* [Problem statement]
Your job is to set down the stretch of entries that opens with the line containing "p. split_and!; try done; [set_solver|lia]." and closes with the line containing "intros Hk. unfold". Keep both end lines, copy each exactly, and add nothing.

* [Listed entries]
+++++

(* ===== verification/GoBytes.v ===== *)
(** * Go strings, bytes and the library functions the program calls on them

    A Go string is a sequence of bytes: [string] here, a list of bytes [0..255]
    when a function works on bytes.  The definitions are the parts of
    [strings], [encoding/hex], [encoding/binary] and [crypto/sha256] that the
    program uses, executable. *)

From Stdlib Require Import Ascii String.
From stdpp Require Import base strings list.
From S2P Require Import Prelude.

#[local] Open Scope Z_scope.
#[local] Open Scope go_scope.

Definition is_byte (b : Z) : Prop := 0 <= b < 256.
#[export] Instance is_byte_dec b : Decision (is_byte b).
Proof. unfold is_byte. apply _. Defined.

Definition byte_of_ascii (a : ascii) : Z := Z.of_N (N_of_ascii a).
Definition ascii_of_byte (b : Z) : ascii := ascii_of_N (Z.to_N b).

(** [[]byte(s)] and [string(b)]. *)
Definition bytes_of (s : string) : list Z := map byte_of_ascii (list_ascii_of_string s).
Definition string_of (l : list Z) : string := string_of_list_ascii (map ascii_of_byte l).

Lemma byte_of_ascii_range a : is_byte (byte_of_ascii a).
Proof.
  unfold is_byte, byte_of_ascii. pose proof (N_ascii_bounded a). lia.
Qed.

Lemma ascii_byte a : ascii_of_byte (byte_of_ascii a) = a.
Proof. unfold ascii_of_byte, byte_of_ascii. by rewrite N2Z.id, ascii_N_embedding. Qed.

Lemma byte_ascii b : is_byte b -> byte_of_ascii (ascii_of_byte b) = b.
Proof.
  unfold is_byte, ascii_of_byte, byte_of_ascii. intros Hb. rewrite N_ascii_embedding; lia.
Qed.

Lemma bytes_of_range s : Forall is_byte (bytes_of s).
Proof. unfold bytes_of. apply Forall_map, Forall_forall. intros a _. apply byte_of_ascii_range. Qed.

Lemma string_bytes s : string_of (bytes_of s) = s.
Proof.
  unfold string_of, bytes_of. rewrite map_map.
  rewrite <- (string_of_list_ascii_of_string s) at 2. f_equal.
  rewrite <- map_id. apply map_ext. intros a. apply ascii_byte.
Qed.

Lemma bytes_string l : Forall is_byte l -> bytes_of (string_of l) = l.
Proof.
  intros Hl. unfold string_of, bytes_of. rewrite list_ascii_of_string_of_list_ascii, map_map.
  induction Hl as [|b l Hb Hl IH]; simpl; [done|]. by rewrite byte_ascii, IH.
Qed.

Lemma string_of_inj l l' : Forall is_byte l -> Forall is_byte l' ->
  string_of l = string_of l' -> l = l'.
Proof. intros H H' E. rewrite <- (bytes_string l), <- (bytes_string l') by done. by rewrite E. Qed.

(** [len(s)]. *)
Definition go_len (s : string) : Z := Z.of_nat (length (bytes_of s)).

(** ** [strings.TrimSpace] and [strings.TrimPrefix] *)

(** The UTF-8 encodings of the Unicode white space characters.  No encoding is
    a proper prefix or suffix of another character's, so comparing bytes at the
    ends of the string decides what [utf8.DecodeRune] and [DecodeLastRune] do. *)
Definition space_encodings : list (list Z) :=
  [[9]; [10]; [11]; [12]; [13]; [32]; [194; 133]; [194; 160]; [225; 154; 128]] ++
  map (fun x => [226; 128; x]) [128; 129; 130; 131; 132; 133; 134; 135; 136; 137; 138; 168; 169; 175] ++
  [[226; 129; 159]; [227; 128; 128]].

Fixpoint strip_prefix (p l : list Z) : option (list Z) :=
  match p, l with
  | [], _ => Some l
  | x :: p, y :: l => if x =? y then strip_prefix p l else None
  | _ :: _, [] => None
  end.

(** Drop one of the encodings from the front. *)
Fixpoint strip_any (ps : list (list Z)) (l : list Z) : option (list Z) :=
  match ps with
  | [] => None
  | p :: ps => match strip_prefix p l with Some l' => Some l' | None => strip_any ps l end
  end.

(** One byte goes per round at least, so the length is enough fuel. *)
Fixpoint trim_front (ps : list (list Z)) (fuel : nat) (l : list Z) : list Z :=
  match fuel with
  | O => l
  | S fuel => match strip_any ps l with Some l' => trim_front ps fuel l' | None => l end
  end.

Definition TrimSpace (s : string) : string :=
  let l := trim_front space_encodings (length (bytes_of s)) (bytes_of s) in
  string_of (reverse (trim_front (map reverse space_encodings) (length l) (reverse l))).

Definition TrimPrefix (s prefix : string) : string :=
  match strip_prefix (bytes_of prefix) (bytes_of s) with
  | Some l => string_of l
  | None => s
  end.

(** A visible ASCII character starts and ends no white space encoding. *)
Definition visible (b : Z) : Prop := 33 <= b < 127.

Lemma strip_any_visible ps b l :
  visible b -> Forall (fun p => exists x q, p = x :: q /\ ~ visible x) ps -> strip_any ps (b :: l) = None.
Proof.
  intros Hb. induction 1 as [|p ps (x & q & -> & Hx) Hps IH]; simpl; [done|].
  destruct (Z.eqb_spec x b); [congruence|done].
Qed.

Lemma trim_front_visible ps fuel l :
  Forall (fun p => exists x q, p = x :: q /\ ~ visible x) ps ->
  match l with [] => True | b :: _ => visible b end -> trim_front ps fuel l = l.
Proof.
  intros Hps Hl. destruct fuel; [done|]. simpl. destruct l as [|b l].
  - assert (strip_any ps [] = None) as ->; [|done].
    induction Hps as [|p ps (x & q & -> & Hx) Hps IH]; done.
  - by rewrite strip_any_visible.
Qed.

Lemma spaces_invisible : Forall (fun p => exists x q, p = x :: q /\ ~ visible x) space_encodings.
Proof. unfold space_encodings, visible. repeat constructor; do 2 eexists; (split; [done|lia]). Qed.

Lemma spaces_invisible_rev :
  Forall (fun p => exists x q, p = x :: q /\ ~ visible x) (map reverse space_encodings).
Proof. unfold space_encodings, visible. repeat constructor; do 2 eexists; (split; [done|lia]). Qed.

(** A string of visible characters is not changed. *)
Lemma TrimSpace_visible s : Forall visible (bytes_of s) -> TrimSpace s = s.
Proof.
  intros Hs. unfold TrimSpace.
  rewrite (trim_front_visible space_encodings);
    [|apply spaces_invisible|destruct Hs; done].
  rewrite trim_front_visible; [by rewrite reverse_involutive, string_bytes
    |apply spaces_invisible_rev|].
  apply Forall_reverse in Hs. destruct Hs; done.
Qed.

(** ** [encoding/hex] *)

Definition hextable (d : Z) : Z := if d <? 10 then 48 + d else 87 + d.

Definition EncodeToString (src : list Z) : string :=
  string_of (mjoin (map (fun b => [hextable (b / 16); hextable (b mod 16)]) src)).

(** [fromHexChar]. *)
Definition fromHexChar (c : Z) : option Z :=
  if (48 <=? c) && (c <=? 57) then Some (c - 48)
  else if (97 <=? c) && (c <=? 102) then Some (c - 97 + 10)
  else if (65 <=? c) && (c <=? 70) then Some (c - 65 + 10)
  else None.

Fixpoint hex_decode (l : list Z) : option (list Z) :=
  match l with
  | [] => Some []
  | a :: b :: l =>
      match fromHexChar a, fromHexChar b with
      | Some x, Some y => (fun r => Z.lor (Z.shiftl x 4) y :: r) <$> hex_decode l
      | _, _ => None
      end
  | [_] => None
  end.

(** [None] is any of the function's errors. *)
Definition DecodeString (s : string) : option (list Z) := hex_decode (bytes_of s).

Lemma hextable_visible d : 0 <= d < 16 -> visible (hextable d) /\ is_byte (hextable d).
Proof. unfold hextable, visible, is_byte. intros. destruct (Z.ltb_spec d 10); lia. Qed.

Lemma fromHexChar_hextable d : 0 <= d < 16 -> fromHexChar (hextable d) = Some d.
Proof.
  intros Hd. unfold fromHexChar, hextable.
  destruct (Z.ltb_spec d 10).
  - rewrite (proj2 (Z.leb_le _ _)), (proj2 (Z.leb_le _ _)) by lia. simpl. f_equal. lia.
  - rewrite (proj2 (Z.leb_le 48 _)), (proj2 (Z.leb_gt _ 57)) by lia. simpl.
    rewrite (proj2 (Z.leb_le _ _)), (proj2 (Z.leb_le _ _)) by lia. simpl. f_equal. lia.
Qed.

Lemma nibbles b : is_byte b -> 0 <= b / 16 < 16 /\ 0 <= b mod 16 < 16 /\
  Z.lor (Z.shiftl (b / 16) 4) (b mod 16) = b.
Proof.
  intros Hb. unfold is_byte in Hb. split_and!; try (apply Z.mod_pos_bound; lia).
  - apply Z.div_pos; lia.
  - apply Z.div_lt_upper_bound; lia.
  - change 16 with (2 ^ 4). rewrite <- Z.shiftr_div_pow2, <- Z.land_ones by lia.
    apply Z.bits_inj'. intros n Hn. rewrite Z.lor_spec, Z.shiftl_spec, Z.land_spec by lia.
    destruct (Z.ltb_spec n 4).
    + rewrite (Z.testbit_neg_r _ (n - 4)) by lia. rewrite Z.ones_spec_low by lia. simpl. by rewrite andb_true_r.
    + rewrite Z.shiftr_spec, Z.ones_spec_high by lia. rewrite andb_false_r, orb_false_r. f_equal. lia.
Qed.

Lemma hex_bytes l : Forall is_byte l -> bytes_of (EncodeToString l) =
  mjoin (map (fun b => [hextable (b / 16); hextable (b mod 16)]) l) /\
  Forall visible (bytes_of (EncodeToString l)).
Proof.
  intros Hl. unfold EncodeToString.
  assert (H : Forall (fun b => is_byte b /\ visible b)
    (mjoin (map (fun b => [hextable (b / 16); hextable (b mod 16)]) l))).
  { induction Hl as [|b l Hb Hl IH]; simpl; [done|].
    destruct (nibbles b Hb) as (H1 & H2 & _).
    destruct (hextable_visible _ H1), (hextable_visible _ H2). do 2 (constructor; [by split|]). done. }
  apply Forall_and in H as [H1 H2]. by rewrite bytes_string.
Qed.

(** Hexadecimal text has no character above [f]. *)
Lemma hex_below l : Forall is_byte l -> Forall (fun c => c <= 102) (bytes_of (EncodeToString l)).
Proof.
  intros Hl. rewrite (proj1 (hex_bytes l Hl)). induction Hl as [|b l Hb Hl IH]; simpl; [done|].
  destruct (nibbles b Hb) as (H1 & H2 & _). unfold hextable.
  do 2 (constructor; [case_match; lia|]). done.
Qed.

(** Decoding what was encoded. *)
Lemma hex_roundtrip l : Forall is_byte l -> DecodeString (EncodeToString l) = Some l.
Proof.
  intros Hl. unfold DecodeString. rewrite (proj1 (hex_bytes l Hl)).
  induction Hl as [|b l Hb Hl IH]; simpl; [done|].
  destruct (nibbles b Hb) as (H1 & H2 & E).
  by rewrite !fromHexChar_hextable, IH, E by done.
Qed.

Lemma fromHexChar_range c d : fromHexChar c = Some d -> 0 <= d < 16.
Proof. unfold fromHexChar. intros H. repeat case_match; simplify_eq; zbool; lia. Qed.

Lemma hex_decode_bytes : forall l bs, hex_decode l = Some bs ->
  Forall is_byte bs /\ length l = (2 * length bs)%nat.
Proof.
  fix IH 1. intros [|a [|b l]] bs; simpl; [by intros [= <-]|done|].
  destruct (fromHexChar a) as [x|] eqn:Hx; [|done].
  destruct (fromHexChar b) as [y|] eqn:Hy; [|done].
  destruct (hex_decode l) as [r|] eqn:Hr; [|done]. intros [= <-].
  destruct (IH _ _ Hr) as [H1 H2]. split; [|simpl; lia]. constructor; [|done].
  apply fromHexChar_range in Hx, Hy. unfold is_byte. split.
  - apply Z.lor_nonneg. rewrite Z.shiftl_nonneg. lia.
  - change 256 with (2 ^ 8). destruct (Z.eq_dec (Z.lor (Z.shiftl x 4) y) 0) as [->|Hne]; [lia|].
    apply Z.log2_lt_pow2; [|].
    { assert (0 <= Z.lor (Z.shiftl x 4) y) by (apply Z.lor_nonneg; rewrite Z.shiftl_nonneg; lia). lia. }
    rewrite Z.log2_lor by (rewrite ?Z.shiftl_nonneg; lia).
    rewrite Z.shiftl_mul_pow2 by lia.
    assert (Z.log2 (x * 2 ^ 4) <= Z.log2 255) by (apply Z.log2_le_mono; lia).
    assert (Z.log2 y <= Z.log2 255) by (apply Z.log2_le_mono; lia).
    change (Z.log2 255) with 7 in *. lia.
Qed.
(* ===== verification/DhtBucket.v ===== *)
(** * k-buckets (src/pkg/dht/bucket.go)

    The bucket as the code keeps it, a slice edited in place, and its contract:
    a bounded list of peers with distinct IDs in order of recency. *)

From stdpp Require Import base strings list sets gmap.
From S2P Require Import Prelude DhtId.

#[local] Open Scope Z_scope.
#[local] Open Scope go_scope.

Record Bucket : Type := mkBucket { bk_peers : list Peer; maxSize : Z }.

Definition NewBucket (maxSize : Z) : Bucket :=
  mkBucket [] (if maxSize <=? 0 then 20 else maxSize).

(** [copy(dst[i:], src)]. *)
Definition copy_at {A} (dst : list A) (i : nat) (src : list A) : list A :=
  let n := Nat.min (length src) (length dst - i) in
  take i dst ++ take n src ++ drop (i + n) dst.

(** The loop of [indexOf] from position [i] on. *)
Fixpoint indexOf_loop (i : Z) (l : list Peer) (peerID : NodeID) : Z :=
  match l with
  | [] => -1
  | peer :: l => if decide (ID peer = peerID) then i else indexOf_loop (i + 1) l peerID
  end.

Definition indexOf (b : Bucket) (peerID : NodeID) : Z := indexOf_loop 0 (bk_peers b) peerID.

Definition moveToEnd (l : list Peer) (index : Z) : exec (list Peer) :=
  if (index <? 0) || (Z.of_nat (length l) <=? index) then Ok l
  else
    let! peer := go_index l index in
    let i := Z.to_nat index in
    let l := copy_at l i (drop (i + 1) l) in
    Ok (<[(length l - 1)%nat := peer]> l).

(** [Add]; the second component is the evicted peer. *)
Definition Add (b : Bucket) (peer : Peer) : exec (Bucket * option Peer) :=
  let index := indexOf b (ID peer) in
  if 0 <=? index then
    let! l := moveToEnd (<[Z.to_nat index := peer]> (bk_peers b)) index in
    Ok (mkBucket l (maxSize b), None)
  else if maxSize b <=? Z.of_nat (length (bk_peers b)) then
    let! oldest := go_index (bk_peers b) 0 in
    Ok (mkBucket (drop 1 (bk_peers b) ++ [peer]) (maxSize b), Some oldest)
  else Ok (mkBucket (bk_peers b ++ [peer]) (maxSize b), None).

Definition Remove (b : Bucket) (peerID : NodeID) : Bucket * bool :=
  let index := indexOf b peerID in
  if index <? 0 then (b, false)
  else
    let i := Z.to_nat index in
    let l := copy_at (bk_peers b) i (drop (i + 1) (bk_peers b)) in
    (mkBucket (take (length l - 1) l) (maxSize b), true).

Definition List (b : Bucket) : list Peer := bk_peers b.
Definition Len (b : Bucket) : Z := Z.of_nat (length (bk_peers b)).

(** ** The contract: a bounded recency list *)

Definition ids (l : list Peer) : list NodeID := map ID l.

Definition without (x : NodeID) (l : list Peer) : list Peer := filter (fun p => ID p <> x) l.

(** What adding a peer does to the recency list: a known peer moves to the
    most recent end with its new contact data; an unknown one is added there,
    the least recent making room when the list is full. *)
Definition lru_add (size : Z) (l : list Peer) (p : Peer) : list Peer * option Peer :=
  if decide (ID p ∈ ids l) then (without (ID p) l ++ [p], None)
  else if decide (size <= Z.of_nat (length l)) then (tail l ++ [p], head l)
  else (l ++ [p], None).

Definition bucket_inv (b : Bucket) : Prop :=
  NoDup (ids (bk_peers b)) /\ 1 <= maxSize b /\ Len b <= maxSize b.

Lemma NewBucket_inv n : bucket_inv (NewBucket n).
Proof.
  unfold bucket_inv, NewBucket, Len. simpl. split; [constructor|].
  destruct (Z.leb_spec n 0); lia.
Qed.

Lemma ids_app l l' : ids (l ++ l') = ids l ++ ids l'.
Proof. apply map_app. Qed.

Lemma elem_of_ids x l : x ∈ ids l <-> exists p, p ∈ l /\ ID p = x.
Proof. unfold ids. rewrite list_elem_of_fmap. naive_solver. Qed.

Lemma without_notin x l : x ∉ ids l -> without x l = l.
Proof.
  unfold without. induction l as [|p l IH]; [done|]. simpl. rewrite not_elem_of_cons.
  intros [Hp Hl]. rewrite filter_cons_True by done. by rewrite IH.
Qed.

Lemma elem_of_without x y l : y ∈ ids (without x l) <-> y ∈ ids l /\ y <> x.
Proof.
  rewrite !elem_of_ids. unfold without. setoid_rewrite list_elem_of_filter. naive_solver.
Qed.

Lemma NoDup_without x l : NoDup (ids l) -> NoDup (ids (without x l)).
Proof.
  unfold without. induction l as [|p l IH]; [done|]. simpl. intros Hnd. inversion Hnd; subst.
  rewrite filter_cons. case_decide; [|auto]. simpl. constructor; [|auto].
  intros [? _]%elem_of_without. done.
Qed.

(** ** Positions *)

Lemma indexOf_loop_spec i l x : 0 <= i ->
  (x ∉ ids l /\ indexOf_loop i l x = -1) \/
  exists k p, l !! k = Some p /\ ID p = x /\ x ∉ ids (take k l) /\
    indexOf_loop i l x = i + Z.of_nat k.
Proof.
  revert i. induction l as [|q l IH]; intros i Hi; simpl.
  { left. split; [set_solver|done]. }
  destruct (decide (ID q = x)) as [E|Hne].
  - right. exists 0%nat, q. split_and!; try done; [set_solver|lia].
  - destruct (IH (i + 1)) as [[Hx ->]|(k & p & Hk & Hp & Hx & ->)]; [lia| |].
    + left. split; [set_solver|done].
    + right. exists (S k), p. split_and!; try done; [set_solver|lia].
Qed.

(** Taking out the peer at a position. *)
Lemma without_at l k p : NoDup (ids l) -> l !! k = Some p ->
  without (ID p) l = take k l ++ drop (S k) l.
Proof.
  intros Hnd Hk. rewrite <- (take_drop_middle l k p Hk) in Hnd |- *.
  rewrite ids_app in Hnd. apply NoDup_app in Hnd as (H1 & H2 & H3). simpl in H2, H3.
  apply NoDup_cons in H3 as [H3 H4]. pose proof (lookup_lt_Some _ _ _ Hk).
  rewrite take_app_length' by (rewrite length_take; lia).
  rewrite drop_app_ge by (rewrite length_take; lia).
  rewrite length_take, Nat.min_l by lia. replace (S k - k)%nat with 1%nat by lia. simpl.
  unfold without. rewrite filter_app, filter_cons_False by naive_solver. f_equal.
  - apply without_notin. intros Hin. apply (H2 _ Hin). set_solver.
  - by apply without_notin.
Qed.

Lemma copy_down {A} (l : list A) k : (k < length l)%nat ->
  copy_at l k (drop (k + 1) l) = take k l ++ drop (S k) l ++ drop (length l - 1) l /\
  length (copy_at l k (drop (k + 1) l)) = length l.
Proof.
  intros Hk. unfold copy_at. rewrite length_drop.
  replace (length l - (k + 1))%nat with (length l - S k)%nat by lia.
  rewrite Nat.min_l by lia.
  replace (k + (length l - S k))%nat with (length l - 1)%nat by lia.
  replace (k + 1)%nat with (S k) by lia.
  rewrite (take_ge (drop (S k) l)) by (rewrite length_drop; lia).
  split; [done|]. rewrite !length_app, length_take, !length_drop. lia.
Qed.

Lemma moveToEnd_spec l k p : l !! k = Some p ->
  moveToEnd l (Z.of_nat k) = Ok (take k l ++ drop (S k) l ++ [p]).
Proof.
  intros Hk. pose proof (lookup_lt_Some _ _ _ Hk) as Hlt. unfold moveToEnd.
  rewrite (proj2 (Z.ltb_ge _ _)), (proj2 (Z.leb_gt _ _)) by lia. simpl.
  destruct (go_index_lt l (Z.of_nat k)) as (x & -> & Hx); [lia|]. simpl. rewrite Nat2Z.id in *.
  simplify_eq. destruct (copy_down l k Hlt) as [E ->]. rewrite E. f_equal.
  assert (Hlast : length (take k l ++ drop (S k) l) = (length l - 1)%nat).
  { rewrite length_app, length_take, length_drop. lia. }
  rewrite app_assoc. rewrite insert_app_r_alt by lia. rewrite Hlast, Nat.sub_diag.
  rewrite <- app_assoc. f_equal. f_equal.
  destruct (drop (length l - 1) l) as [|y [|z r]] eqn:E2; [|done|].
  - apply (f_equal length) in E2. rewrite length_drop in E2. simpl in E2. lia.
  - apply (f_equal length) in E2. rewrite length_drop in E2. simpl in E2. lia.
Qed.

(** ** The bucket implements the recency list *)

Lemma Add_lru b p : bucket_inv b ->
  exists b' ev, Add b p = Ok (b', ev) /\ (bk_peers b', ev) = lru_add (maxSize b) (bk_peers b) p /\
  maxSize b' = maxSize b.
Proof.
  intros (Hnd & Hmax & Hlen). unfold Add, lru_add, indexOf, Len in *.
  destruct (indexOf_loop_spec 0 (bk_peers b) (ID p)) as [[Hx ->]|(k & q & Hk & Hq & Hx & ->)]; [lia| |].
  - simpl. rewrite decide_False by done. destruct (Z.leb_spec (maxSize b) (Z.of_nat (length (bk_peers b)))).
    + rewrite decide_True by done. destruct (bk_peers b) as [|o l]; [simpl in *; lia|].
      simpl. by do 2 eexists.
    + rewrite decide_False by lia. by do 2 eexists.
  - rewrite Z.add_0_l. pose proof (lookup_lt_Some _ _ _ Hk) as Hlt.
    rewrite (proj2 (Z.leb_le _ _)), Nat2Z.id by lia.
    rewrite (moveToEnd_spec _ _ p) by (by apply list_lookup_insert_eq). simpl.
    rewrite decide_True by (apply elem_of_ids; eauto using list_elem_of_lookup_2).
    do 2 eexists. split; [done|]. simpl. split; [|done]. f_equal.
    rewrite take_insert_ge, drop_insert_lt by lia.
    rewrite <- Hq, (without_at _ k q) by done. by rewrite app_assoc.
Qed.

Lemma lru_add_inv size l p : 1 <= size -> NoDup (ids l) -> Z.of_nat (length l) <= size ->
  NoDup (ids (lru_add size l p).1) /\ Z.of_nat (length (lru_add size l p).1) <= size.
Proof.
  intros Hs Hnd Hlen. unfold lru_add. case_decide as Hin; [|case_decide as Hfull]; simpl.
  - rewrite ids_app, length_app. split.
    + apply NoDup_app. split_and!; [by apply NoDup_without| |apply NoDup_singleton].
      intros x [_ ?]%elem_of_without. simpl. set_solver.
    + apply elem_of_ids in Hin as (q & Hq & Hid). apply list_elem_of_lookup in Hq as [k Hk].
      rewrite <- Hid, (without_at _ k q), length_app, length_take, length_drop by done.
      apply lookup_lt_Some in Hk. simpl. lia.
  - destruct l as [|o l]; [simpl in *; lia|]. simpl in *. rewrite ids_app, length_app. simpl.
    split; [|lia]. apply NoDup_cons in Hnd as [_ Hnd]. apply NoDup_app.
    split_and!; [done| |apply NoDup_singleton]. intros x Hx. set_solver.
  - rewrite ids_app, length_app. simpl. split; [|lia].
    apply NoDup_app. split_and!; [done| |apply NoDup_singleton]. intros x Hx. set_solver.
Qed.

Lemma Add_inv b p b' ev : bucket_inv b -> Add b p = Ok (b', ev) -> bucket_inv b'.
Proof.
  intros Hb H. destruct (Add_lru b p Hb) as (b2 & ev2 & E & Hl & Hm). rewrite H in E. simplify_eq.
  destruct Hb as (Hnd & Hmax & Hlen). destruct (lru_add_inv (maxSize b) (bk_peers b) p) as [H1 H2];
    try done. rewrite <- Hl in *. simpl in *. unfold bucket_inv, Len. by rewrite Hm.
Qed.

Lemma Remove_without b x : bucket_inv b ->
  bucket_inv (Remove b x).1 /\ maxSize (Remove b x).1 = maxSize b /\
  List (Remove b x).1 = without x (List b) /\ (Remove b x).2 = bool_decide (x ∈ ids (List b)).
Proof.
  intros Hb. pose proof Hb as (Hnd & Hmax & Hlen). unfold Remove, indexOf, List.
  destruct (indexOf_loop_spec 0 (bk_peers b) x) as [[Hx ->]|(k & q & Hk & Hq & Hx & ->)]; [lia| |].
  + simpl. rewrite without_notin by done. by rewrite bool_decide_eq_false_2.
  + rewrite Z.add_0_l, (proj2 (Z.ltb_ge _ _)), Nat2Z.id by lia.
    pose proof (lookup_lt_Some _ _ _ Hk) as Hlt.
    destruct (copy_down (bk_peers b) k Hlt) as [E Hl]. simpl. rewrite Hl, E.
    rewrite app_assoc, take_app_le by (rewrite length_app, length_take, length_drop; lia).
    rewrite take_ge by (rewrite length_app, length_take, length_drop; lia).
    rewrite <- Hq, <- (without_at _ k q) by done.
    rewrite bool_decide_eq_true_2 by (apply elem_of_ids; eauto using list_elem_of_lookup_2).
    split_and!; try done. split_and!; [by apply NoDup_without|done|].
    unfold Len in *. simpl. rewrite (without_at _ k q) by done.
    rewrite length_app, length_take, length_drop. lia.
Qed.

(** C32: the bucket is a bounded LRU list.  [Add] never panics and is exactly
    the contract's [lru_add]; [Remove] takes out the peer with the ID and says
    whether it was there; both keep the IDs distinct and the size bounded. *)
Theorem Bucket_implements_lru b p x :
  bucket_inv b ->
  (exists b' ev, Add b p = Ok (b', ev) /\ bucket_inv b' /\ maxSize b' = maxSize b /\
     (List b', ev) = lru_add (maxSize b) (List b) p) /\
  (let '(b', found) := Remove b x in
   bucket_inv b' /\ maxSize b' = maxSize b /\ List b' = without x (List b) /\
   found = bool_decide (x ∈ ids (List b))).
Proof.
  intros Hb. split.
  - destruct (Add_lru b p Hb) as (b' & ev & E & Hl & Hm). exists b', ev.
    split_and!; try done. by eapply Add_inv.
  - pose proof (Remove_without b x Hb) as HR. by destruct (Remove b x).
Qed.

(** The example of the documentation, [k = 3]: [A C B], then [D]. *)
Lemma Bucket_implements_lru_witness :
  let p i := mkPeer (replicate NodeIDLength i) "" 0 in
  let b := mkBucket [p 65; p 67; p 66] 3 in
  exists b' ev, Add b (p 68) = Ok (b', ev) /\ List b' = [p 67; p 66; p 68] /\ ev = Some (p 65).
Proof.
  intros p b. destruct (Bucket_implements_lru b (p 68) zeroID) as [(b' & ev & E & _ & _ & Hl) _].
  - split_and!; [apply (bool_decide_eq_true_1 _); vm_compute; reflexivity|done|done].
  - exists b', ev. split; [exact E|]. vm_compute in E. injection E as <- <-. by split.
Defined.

+++++

* [Output below]
    + right. exists (S k), p. split_and!; try done; [set_solver|lia].
Qed.

(** Taking out the peer at a position. *)
Lemma without_at l k p : NoDup (ids l) -> l !! k = Some p ->
  without (ID p) l = take k l ++ drop (S k) l.
Proof.
  intros Hnd Hk. rewrite <- (take_drop_middle l k p Hk) in Hnd |- *.
  rewrite ids_app in Hnd. apply NoDup_app in Hnd as (H1 & H2 & H3). simpl in H2, H3.
  apply NoDup_cons in H3 as [H3 H4]. pose proof (lookup_lt_Some _ _ _ Hk).
  rewrite take_app_length' by (rewrite length_take; lia).
  rewrite drop_app_ge by (rewrite length_take; lia).
  rewrite length_take, Nat.min_l by lia. replace (S k - k)%nat with 1%nat by lia. simpl.
  unfold without. rewrite filter_app, filter_cons_False by naive_solver. f_equal.
  - apply without_notin. intros Hin. apply (H2 _ Hin). set_solver.
  - by apply without_notin.
Qed.

Lemma copy_down {A} (l : list A) k : (k < length l)%nat ->
  copy_at l k (drop (k + 1) l) = take k l ++ drop (S k) l ++ drop (length l - 1) l /\
  length (copy_at l k (drop (k + 1) l)) = length l.
Proof.
  intros Hk. unfold copy_at. rewrite length_drop.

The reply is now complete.